(Beginning of DATASET RECORDS)

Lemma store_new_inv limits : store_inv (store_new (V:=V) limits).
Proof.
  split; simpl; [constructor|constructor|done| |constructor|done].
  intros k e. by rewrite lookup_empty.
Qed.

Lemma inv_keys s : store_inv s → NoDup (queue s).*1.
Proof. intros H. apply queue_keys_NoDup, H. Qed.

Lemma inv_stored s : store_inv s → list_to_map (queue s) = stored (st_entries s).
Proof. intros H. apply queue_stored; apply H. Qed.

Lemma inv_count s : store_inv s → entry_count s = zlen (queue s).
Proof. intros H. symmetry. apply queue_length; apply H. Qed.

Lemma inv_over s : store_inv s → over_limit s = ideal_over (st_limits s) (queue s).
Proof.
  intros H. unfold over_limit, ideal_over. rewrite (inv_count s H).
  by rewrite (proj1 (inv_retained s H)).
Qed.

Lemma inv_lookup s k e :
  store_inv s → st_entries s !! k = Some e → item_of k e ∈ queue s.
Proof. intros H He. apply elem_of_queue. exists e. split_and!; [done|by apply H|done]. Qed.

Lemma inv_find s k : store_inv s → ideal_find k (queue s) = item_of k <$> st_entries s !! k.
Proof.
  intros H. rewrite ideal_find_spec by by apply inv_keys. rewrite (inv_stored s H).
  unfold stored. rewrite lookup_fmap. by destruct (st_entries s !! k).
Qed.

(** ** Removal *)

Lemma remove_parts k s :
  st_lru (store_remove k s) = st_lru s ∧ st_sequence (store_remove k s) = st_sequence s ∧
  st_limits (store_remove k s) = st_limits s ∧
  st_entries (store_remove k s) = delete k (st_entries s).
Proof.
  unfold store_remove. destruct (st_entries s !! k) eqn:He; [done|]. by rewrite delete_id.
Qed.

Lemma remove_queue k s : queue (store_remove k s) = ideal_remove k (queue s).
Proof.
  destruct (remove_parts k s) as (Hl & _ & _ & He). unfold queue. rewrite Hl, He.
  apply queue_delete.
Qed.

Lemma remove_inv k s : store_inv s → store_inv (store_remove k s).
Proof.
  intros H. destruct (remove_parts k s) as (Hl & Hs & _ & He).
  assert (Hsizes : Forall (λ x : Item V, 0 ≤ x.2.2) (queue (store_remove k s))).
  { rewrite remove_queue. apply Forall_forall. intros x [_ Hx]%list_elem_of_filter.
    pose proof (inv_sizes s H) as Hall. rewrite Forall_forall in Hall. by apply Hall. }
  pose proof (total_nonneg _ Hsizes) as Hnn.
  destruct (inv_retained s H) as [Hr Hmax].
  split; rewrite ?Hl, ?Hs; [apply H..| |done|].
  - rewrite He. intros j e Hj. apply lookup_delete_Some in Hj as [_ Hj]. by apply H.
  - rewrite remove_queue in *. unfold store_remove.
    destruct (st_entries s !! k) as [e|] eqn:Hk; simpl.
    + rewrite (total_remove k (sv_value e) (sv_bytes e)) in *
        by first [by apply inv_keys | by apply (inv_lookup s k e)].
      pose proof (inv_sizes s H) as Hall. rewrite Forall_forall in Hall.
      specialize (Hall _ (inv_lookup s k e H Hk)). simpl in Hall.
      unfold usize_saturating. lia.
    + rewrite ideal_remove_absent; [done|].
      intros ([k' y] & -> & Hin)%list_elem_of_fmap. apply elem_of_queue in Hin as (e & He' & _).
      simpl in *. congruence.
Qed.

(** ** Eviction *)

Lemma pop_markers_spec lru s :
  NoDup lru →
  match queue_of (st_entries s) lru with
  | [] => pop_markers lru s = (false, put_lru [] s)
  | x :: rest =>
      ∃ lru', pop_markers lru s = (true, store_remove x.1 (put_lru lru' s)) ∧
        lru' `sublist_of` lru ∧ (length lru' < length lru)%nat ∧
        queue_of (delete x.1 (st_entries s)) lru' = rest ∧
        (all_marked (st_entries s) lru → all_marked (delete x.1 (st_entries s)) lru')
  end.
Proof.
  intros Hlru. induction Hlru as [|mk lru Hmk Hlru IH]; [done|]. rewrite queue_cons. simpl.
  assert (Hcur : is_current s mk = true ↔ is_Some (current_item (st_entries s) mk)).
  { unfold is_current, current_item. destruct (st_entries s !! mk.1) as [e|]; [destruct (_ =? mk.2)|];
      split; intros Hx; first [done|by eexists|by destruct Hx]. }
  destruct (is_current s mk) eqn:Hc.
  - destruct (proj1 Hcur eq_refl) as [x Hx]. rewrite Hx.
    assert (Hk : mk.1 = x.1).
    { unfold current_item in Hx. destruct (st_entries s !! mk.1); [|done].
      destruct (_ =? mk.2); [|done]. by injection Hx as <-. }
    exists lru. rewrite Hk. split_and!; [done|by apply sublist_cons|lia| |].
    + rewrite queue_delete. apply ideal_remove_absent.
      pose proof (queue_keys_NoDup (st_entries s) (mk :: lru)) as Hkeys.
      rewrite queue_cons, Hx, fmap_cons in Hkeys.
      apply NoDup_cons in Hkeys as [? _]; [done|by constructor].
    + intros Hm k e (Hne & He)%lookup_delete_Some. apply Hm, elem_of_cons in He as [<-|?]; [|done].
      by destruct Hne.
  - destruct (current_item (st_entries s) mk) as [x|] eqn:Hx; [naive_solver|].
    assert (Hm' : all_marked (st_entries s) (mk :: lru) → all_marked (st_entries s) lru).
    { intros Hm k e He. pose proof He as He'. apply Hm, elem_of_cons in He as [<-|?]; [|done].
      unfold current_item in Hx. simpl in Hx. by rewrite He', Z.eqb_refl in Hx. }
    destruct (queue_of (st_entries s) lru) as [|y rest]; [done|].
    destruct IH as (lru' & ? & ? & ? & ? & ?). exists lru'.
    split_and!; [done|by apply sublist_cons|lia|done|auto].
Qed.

(End of DATASET RECORDS)

ACTIVITY: From the start of the data to the line that holds "Proof. intros H. apply queue_keys_NoDup, H.", retype each line exactly, with both ends included.

ANSWER SPACE:
Lemma store_new_inv limits : store_inv (store_new (V:=V) limits).
Proof.
  split; simpl; [constructor|constructor|done| |constructor|done].
  intros k e. by rewrite lookup_empty.
Qed.

Lemma inv_keys s : store_inv s → NoDup (queue s).*1.
Proof. intros H. apply queue_keys_NoDup, H. Qed.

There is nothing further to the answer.